Task brief:
Please print exactly the line containing "at_most n b → isdigit" and every line after it to the end of the records below, and nothing more.
=====
(* ===== verification/LexFacts.v ===== *)
(** * The lexer of the configuration, on files of complete lines

    A pointer into a buffer whose text ends in a newline never moves past
    the terminator: every scan of [lex] stops at the newline at the latest.
    So each token shortens what is left of the input, which is what makes
    [configure] terminate. *)

From S2P Require Import Prelude CLib Vigor Data Core CoreFacts Config.
From Stdlib Require Import Ascii.

(** ** Pointers into a buffer *)

Definition clen (b : string) : nat := String.length (cstr b).
Definition pointing (b : string) : Prop := not_nul (head_char b) = true.

(** At most [n] characters before the terminator, the last a newline. *)
Definition at_most (n : nat) (b : string) : Prop :=
  (cstr b = EmptyString ∨ ends_with LF (cstr b) = true) ∧ (clen b ≤ n)%nat.

Create HintDb lex.

Lemma cstr_cons c b : not_nul c = true → cstr (String c b) = String c (cstr b).
Proof. unfold cstr. cbn. by intros ->. Qed.

Lemma ends_with_cons c d s : s ≠ EmptyString → ends_with c (String d s) = ends_with c s.
Proof. by destruct s. Qed.

Lemma pointing_test p b : p NUL = false → p (head_char b) = true → pointing b.
Proof.
  unfold pointing, not_nul, is_not. intros H0 H1.
  destruct (Ascii.eqb_spec NUL (head_char b)) as [E|]; [|done]. rewrite <- E in H1. congruence.
Qed.

Lemma pointing_char c b : c ≠ NUL → Ascii.eqb (head_char b) c = true → pointing b.
Proof.
  intros Hc H. apply (pointing_test (λ d, Ascii.eqb d c)); [|done].
  by apply Ascii.eqb_neq.
Qed.

Lemma at_most_mono n m b : at_most n b → (n ≤ m)%nat → at_most m b.
Proof. intros [? ?] ?. split; [done|lia]. Qed.

Lemma at_most_pointing n b : at_most n b → pointing b → (0 < n)%nat.
Proof.
  intros [_ Hn] Hl. destruct b as [|c b]; [done|]. unfold clen in Hn.
  rewrite cstr_cons in Hn by done. cbn in Hn. lia.
Qed.

Lemma at_most_tail n b : at_most n b → pointing b → at_most (n - 1) (tail_str b).
Proof.
  intros [Hb Hn] Hl. destruct b as [|c b]; [done|]. unfold clen in *. cbn [tail_str].
  rewrite cstr_cons in Hb, Hn by done. cbn in Hn. split; [|unfold clen; lia].
  destruct Hb as [|Hb]; [done|]. destruct (decide (cstr b = EmptyString)) as [|Hne]; [by left|].
  right. by rewrite ends_with_cons in Hb.
Qed.

(** A character that is not the newline is not the last. *)
Lemma pointing_tail n b :
  at_most n b → pointing b → head_char b ≠ LF → pointing (tail_str b).
Proof.
  intros [Hb _] Hl HLF. destruct b as [|c b]; [done|]. cbn [tail_str head_char] in *.
  rewrite cstr_cons in Hb by done. destruct Hb as [|Hb]; [done|].
  assert (ends_with LF (String c EmptyString) = true → False) as Hc.
  { cbn [ends_with]. intros E%Ascii.eqb_eq. congruence. }
  destruct b as [|d b]; [by destruct Hc|].
  unfold pointing. cbn [head_char]. unfold cstr in Hb. cbn [take_while] in Hb.
  destruct (not_nul d); [done|by destruct Hc].
Qed.

Lemma at_most_skip p n b :
  p NUL = false → at_most n b → at_most n (skip_while p b).
Proof.
  intros Hp. revert n. induction b as [|c b IH]; intros n Hb; [done|]. cbn [skip_while].
  destruct (p c) eqn:E; [|done]. apply IH. eapply at_most_mono; [|apply Nat.le_sub_l].
  apply (at_most_tail n (String c b)); [done|]. by apply (pointing_test p).
Qed.

(** A scan that does not take newlines stops before the terminator. *)
Lemma pointing_skip p n b :
  p NUL = false → p LF = false → at_most n b → pointing b → pointing (skip_while p b).
Proof.
  intros Hp HLF. revert n. induction b as [|c b IH]; intros n Hb Hl; [done|]. cbn [skip_while].
  destruct (p c) eqn:E; [|done]. apply (IH (n - 1)%nat); [by apply (at_most_tail n (String c b))|].
  apply (pointing_tail n (String c b)); [done..|]. cbn [head_char]. intros ->. congruence.
Qed.

#[export] Hint Resolve at_most_tail at_most_skip at_most_pointing : lex.

(** ** The scans of patterns and strings *)

Lemma scan_pattern_at_most k n s :
  (String.length s ≤ k)%nat → at_most n s → at_most n (scan_pattern s).
Proof.
  revert n s. induction k as [|k IH]; intros n s Hk Hs; (destruct s as [|c s]; [done|]); cbn in Hk; [lia|].
  cbn [scan_pattern]. destruct (not_nul c) eqn:Ec; cbn [negb orb]; [|done].
  destruct (isspace c || Ascii.eqb c "/") eqn:E; cbn [negb orb]; [done|].
  assert (at_most n s) as Ht.
  { eapply at_most_mono; [|apply (Nat.le_sub_l n 1)]. by apply (at_most_tail n (String c s)). }
  destruct (Ascii.eqb_spec c BACKSLASH) as [->|]; [|apply IH; [lia|done]].
  assert (pointing s) as Hl by (by apply (pointing_tail n (String BACKSLASH s))).
  destruct s as [|d s]; [done|]. cbn in Hk. apply IH; [lia|].
  eapply at_most_mono; [|apply (Nat.le_sub_l n 1)]. by apply (at_most_tail n (String d s)).
Qed.

Lemma scan_quoted_at_most k n s :
  (String.length s ≤ k)%nat → at_most n s → at_most n (scan_quoted s).2.
Proof.
  revert n s. induction k as [|k IH]; intros n s Hk Hs; (destruct s as [|c s]; [done|]); cbn in Hk; [lia|].
  cbn [scan_quoted]. destruct (not_nul c) eqn:Ec; cbn [negb orb]; [|done].
  destruct (Ascii.eqb c QUOTE || Ascii.eqb c CR || Ascii.eqb c LF); [done|].
  assert (at_most n s) as Ht.
  { eapply at_most_mono; [|apply (Nat.le_sub_l n 1)]. by apply (at_most_tail n (String c s)). }
  destruct (Ascii.eqb_spec c BACKSLASH) as [->|].
  - assert (pointing s) as Hl by (by apply (pointing_tail n (String BACKSLASH s))).
    destruct s as [|d s]; [done|]. cbn in Hk. specialize (IH n s).
    destruct (scan_quoted s) as [w r]. cbn in *. apply IH; [lia|].
    eapply at_most_mono; [|apply (Nat.le_sub_l n 1)]. by apply (at_most_tail n (String d s)).
  - specialize (IH n s). destruct (scan_quoted s) as [w r]. cbn in *. apply IH; [lia|done].
Qed.

(** ** What a token leaves in the buffer *)

Lemma cstr_app w r : str_all not_nul w = true → cstr (w +:+ String NUL r) = w.
Proof. intros Hw. apply take_while_app; [done|by left]. Qed.

Lemma cstr_overwrite w mem : str_all not_nul w = true → cstr (overwrite (w +:+ str1 NUL) mem) = w.
Proof.
  intros Hw. unfold overwrite. rewrite str_app_assoc. unfold str1.
  rewrite str_app_cons, str_app_nil_l. by apply cstr_app.
Qed.

Lemma cstr_advance mem b : cstr (advance mem b) = cstr (skip_space b).
Proof. unfold advance. apply cstr_overwrite, take_while_all. Qed.

Lemma at_most_cstr n b b' : cstr b = cstr b' → at_most n b' → at_most n b.
Proof. unfold at_most, clen. by intros ->. Qed.

(** What is shown of every token: the input is kept, the buffer shrinks. *)
Definition shrinks (n : nat) (p p' : parser_t) : Prop :=
  p_io p' = p_io p ∧ at_most (n - 1) (p_buffer p') ∧ (0 < n)%nat.

Lemma shrinks_advance n p t v mem b :
  at_most (n - 1) b → (0 < n)%nat → shrinks n p (set_token t v (advance mem b) p).
Proof.
  intros Hb Hn. split_and!; [done| |done]. cbn [set_token p_buffer].
  eapply at_most_cstr; [apply cstr_advance|]. by apply at_most_skip.
Qed.

Lemma shrinks_mono n m p p' : shrinks n p p' → (n ≤ m)%nat → shrinks m p p'.
Proof. intros (? & Hb & ?) ?. split_and!; [done|eapply at_most_mono; [done|lia]|lia]. Qed.

(** After a word the character that ends it is passed as well. *)
Lemma word_end n p t v mem q b :
  q NUL = false → q LF = false → at_most n b → pointing b → head_char b ≠ LF →
  shrinks n p (set_token t v (advance mem (tail_str (skip_while q (tail_str b)))) p).
Proof.
  intros H0 HLF Hb Hl Hne.
  assert (at_most (n - 1) (skip_while q (tail_str b))) as Hs by eauto with lex.
  assert (pointing (skip_while q (tail_str b))) as Hls.
  { eapply pointing_skip; [done|done|by apply at_most_tail|by apply (pointing_tail n)]. }
  apply shrinks_advance; [|by eapply at_most_pointing].
  eapply at_most_mono; [apply at_most_tail; done|lia].
Qed.

Lemma head_ne c b : c ≠ LF → Ascii.eqb (head_char b) c = true → head_char b ≠ LF.
Proof. intros Hc E%Ascii.eqb_eq. congruence. Qed.

Lemma lex_word_shrinks n p v a b p' :
  at_most n b → lex_word p v a b = Some p' → shrinks n p p'.
Proof.
  unfold lex_word. intros Hb H. destruct (isalnum (head_char b) || Ascii.eqb (head_char b) "/") eqn:E; [|done].
  set (q := λ c, isalnum c || Ascii.eqb c "/").
  assert (pointing b) as Hl by (by apply (pointing_test q)).
  assert (head_char b ≠ LF) as Hne by (intros Hx; rewrite Hx in E; done).
  destruct (at_end _); [|done]. unfold end_word in H.
  destruct (keyword _ _); injection H as <-; by apply word_end.
Qed.

Lemma lex_sigil_shrinks c t n p v b p' :
  c ≠ NUL → c ≠ LF → at_most n b → lex_sigil c t p v b = Some p' → shrinks n p p'.
Proof.
  unfold lex_sigil. intros Hc HLF Hb H. destruct (Ascii.eqb (head_char b) c) eqn:E; [|done].
  destruct (at_end _); [|done]. unfold end_word in H. injection H as <-.
  apply word_end; [done..|by apply (pointing_char c)|by apply (head_ne c)].
Qed.

Lemma lex_quoted_shrinks n p v b p' :
  at_most n b → lex_quoted p v b = (true, p') → shrinks n p p'.
Proof.
  unfold lex_quoted. intros Hb H. destruct (Ascii.eqb (head_char b) QUOTE) eqn:E; [|done].
  assert (pointing b) as Hl by (by apply (pointing_char QUOTE)).
  pose proof (scan_quoted_at_most _ _ _ (Nat.le_refl _) (at_most_tail _ _ Hb Hl)) as Hr.
  destruct (scan_quoted _) as [w r]. injection H as <-. cbn [snd] in Hr.
  apply shrinks_advance; [|by eapply at_most_pointing].
  destruct (Ascii.eqb (head_char r) QUOTE) eqn:E'; [|done].
  eapply at_most_mono; [apply at_most_tail; [done|by apply (pointing_char QUOTE)]|lia].
Qed.

Lemma lex_rest_shrinks n p v a b p' :
  at_most n a → at_most n b → lex_rest p v a b = (true, p') → shrinks n p p'.
Proof.
  unfold lex_rest. intros Ha Hb H. destruct (lex_word p v a b) eqn:Ew.
  { injection H as <-. by eapply lex_word_shrinks. }
  match type of H with context [lex_sigil ":" _ _ _ ?x] => set (b1 := x) in * end.
  assert (at_most n b1) as Hb1 by (subst b1; by destruct (_ || _)). clearbody b1.
  destruct (lex_sigil ":" T_TYPENAME p v b1) eqn:Ec.
  { injection H as <-. by eapply (lex_sigil_shrinks ":"). }
  match type of H with context [lex_sigil "@" _ _ _ ?x] => set (b2 := x) in * end.
  assert (at_most n b2) as Hb2 by (subst b2; by destruct (Ascii.eqb _ _)). clearbody b2.
  destruct (lex_sigil "@" T_WINDOWNAME p v b2) eqn:Ea.
  { injection H as <-. by eapply (lex_sigil_shrinks "@"). }
  eapply lex_quoted_shrinks; [|exact H]. by destruct (Ascii.eqb _ _).
Qed.

Lemma lex_pattern_shrinks n p v a b p' :
  at_most n a → at_most n b → lex_pattern p v a b = (true, p') → shrinks n p p'.
Proof.
  unfold lex_pattern. intros Ha Hb H. destruct (Ascii.eqb (head_char b) "m") eqn:Em;
    [|by eapply (lex_rest_shrinks n p v a b)].
  destruct (Ascii.eqb (head_char (tail_str b)) "/") eqn:Es; [|by eapply (lex_rest_shrinks n p v a a)].
  assert (at_most (n - 1) (tail_str b)) as H1 by (apply at_most_tail; [done|by apply (pointing_char "m")]).
  assert (at_most (n - 1 - 1) (tail_str (tail_str b))) as H2
    by (apply at_most_tail; [done|by apply (pointing_char "/")]).
  pose proof (scan_pattern_at_most _ _ _ (Nat.le_refl _) H2) as H3.
  destruct (Ascii.eqb (head_char (scan_pattern (tail_str (tail_str b)))) "/") eqn:Ee; [|done].
  injection H as <-. apply shrinks_advance.
  - eapply at_most_mono; [apply at_most_tail; [done|by apply (pointing_char "/")]|lia].
  - eapply at_most_pointing; [done|by apply (pointing_char "m")].
Qed.

Lemma skip_digit n b :
  at_most n b → isdigit (head_char b) = true → at_most (n - 1) (skip_while isdigit b).
Proof.
  intros Hb Hd. destruct b as [|c b]; [done|]. cbn [skip_while head_char] in *. rewrite Hd.
  apply at_most_skip; [done|]. apply (at_most_tail n (String c b)); [done|].
  by apply (pointing_test isdigit).
Qed.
=====
Reply:
  at_most n b → isdigit (head_char b) = true → at_most (n - 1) (skip_while isdigit b).
Proof.
  intros Hb Hd. destruct b as [|c b]; [done|]. cbn [skip_while head_char] in *. rewrite Hd.
  apply at_most_skip; [done|]. apply (at_most_tail n (String c b)); [done|].
  by apply (pointing_test isdigit).
Qed.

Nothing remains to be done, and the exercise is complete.